Impact of Changes in the Mini-batch Size on CNN Training Epoch Time Impact of Changes in the Mini-batch Size on CNN Training Epoch Time
GPU performance, Convolutional Neural Networks
Convolutional Neural Networks (CNN) drive successful machine learning applications in a growing number of areas. However, training a CNN may take a massive amount of time and expensive high-end GPU resources. CNN training time can change extremely depending on the GPU type and training parameters. In this work, we focus on one training parameter that has a particularly high impact on training time — mini-batch size — to clarify how and why changes in the mini-batch size affect CNN training epoch time.

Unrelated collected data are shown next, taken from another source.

Lemma victims_unpinned c deleted n c' g id : cache_inv c -> guard_holds c g id -> cache_evict_batch deleted c = Some (n, c') ->
  (cached c id -> cached c' id) /\ bc_guards c' = bc_guards c /\ bc_objects c' !! id = bc_objects c !! id.
Proof.
  intros Hc Hg. unfold cache_evict_batch. destruct (_ =? 0); [done|]. set (vs := pick_cache_victims _ _ _ _). destruct (is_empty vs); [done|]. intros [= _ <-].
  assert (Hv : id ∉ vs).
  { unfold vs. rewrite cview_victims. intros (_ & Hn & _)%elem_of_pick. destruct (pinned_counted c g id Hc Hg) as [k Hk]. cbn [cview in_pin_counts] in Hn. congruence. }
  split; [|split; [done|]]; cbn [bc_objects with_cache].
  - by apply cached_remove_all.
  - destruct deleted; [|done]. rewrite foldl_delete_lookup. by case_decide.
Qed.

Lemma guard_extend c g g' id ids : guard_holds c g id -> guard_holds (pin_extend g' ids c) g id.
Proof.
  intros (held & Hg & Hin). unfold pin_extend. destruct (bc_guards c !! g') as [held'|] eqn:E; [|by exists held]. unfold guard_holds. cbn [bc_guards with_cache].
  destruct (decide (g' = g)) as [->|]; [|exists held; by rewrite lookup_insert_ne]. assert (held' = held) as -> by congruence. exists (held ++ ids). rewrite lookup_insert_eq, elem_of_app. auto.
Qed.

Lemma extend_index g ids c : bc_objects (pin_extend g ids c) = bc_objects c /\ ci_entries (bc_inner (pin_extend g ids c)) = ci_entries (bc_inner c).
Proof. unfold pin_extend. by destruct (bc_guards c !! g). Qed.

Lemma opt_extend_keeps pin ids c g id : guard_holds c g id ->
  let c' := match pin with Some g' => pin_extend g' ids c | None => c end in
  guard_holds c' g id /\ (cached c id -> cached c' id) /\ bc_objects c' !! id = bc_objects c !! id.
Proof.
  intros Hg. destruct pin as [g'|]; [|done]. cbv zeta. destruct (extend_index g' ids c) as [Ho He]. unfold cached. rewrite He, Ho. split; [by apply guard_extend|done].
Qed.

Lemma new_guard_keeps ids c g id : cache_inv c -> guard_holds c g id -> guard_holds (new_guard ids c).2 g id.
Proof.
  intros Hc (held & Hg & Hin). exists held. split; [|done]. cbn [snd new_guard bc_guards]. rewrite lookup_insert_ne; [done|]. pose proof (cv_names c Hc _ _ Hg). lia.
Qed.

Lemma hold_keeps_pinned h c g id : cache_inv c -> guard_holds c g id -> spares g id h ->
  guard_holds (run_cache_hold h c) g id /\ (cached c id -> cached (run_cache_hold h c) id)
  /\ (spares_file id h -> bc_objects (run_cache_hold h c) !! id = bc_objects c !! id).
Proof.
  intros Hc Hg Hs. destruct h as [id'|ids|g' ids|g'|tid g'|tid|tid|mkdir rename data id' size pin|id' pin|deleted id'|id'|deleted|id' content]; cbn [run_cache_hold spares spares_file] in *.
  - unfold cache_contains. pose proof (cached_touch id' id (bc_inner c)). destruct (cache_touch id' (bc_inner c)). done.
  - unfold cache_pin. pose proof (new_guard_keeps [] c g id Hc Hg) as Hg'. destruct (new_guard [] c) as [n c'] eqn:E. injection E as _ <-. cbn [snd] in *.
    destruct (opt_extend_keeps (Some n) ids _ g id Hg') as (? & ? & ?). done.
  - destruct (opt_extend_keeps (Some g') ids c g id Hg) as (? & ? & ?). done.
  - unfold pin_drop. destruct (bc_guards c !! g') as [held|]; [|done]. destruct Hg as (ids & ? & ?). split; [exists ids; cbn [bc_guards with_cache]; by rewrite lookup_delete_ne|done].
  - unfold keep_task_outputs. destruct (bc_guards c !! g') as [held|]; [|done]. destruct Hg as (ids & ? & ?).
    destruct (is_empty held); (split; [exists ids; cbn [bc_guards with_cache]; by rewrite lookup_delete_ne|done]).
  - unfold take_task_outputs. destruct (ci_task_pins (bc_inner c) !! tid) as [ids|]; [|done].
    destruct Hg as (held & Hg & Hin). split; [|done]. exists held. split; [|done]. cbn [snd new_guard bc_guards with_index with_cache].
    rewrite lookup_insert_ne; [done|]. cbn [bc_next_guard with_index with_cache]. pose proof (cv_names c Hc _ _ Hg). lia.
  - unfold release_task_outputs. by destruct (ci_task_pins (bc_inner c) !! tid).
  - unfold cache_adopt. destruct mkdir; [|done]. cbn [negb]. destruct (negb rename && _); [done|]. cbn [snd].
    destruct (opt_extend_keeps pin [id'] (with_cache (cache_insert id' size (bc_inner c)) (if rename then <[id' := data]> (bc_objects c) else bc_objects c) (bc_guards c) c) g id Hg) as (H1 & H2 & H3).
    split; [done|]. split; [intros Hx; apply H2, cached_insert; by left|]. intros Hn. rewrite H3. cbn [bc_objects with_cache]. destruct rename; [by rewrite lookup_insert_ne|done].
  - unfold insert_probe. pose proof (cached_touch id' id (bc_inner c)) as Ht. destruct (cache_touch id' (bc_inner c)) as [hit i]. cbn [snd] in Ht.
    destruct (hit && _); [|done]. cbn [snd]. destruct (opt_extend_keeps pin [id'] (with_index i c) g id Hg) as (? & H2 & ?). split; [done|]. split; [|done]. intros Hx. by apply H2, Ht.
  - split; [done|]. unfold drop_corrupt, cached. cbn [bc_inner bc_objects with_cache]. split; [intros; by apply cached_remove|]. intros Hn. destruct deleted; [by rewrite lookup_delete_ne|done].
  - split; [done|]. split; [|done]. intros Hx. by apply cached_remove.
  - destruct (cache_evict_batch deleted c) as [[n c']|] eqn:E; [|done]. cbn [from_option snd]. destruct (victims_unpinned c deleted n c' g id Hc Hg E) as (H1 & H2 & H3).
    split; [unfold guard_holds; by rewrite H2|done].
  - split; [done|]. split; [done|]. intros Hn. cbn [bc_objects with_cache]. by rewrite lookup_partial_alter_ne.
Qed.
Lemma nothing_to_find root pat found : fs_ok root ->
  (forall m, reaches root (literal_names (op_segments pat)) m -> ~ is_dir m /\ forall data ex st, m <> FsFile data ex st) -> finds root pat found.
Proof.
  intros Hok Hm path data ex st Hp Hr Hsel. destruct (selected_through _ _ _ _ _ _ Hok Hp Hr Hsel) as (tail & m & -> & Hrm & Hrt). destruct (Hm m Hrm) as [Hnd Hnf].
  destruct tail; [apply reaches_nil_inv in Hrt as ->; by destruct (Hnf data ex st)|]. apply reaches_cons_inv in Hrt as (? & ? & ? & -> & _). by destruct Hnd.
Qed.

Lemma pattern_skipped root pats pat c : found_ok root pats (co_found c) -> finds root pat (co_found c) -> pattern_is_literal pat = false -> pattern_spec root pats pat c c.
Proof. intros. split; [done|done|done|exists []; by rewrite app_nil_r|congruence]. Qed.

Lemma pattern_at_file root pats pat c data ex st : pat ∈ pats -> fs_ok root -> is_dir root -> found_ok root pats (co_found c) ->
  reaches root (literal_names (op_segments pat)) (FsFile data ex st) ->
  (literal_names (op_segments pat) <> [] -> validate_blob_path (literal_prefix pat) = Ok tt) ->
  pattern_spec root pats pat c
    (if pattern_selects pat (literal_prefix pat)
     then {| co_found := or_insert (literal_prefix pat) {| fd_data := data; fd_executable := ex |} (co_found c); co_not_produced := co_not_produced c; co_visited := co_visited c |}
     else c).
Proof.
  intros Hpat Hok Hdir Hf Hr Hv. unfold literal_prefix in *. set (names := literal_names (op_segments pat)) in *.
  assert (Hne : names <> []) by (intros Hn; rewrite Hn in Hr; apply reaches_nil_inv in Hr; by rewrite Hr in Hdir).
  assert (Hself : forall path d x s, path <> [] -> reaches root path (FsFile d x s) -> pattern_selects pat (join SLASH path) = true -> path = names).
  { intros path d x s Hp Hrp Hsel. destruct (selected_through _ _ _ _ _ _ Hok Hp Hrp Hsel) as (tail & m & -> & Hrm & Hrt). rewrite <-(reaches_det _ _ _ _ Hok Hr Hrm) in Hrt.
    destruct tail; [by rewrite app_nil_r|]. by apply reaches_cons_inv in Hrt as (? & ? & ? & ? & _). }
  assert (Hprod : produced root pat) by (exists (FsFile data ex st); done).
  destruct (pattern_selects pat (join SLASH names)) eqn:Es.
  - split; cbn [co_found co_not_produced]; [apply or_insert_mono| | |exists []; by rewrite app_nil_r|done].
    + intros rel f [?|[-> ->]]%or_insert_inv; [by apply Hf|]. split; [|by apply Hv]. exists names, st. split; [done|]. split; [done|]. split; [done|]. by exists pat.
    + intros path d x s Hp Hrp Hsel. rewrite (Hself path d x s) by done. apply or_insert_there.
  - split; [done|done| |exists []; by rewrite app_nil_r|done]. intros path d x s Hp Hrp Hsel. rewrite (Hself path d x s Hp Hrp Hsel) in Hsel. congruence.
Qed.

To understand how epoch time changes with the mini-batch size, we conducted an experiment that measures epoch time of a sample CNN — VGG16 with CIFAR100 dataset in Chainer. We observed extremely high variability of epoch times on several GPU types. Moreover, on some GPU types, we observed abrupt changes: even a slight variation of the mini-batch size makes epoch time increase or decrease almost twofold.
To understand why the abrupt changes occur, we investigated the underlying cuDNN library.
cuDNN provides several different algorithms for each convolution operation. Chainer uses cuDNN heuristics to choose which algorithm to use.
We simulated convolutional layers with a benchmark tool and looked at how their time changes with the mini-batch size. We have found that cuDNN heuristics may choose convolution algorithms that differ hugely in execution time for different mini-batch sizes.
Understanding how CNN training time changes with the mini-batch size is essential for making CNN training faster. It can also help in designing a performance model for predicting CNN training time.
Peter Bryzgalov, Toshiyuki Maeda, and Yutaro Shigeto, “Impact of Changes in the Mini-batch Size on CNN Training Epoch Time”, Virtual poster presentation at ISC High Performance 2020 (ISC2020).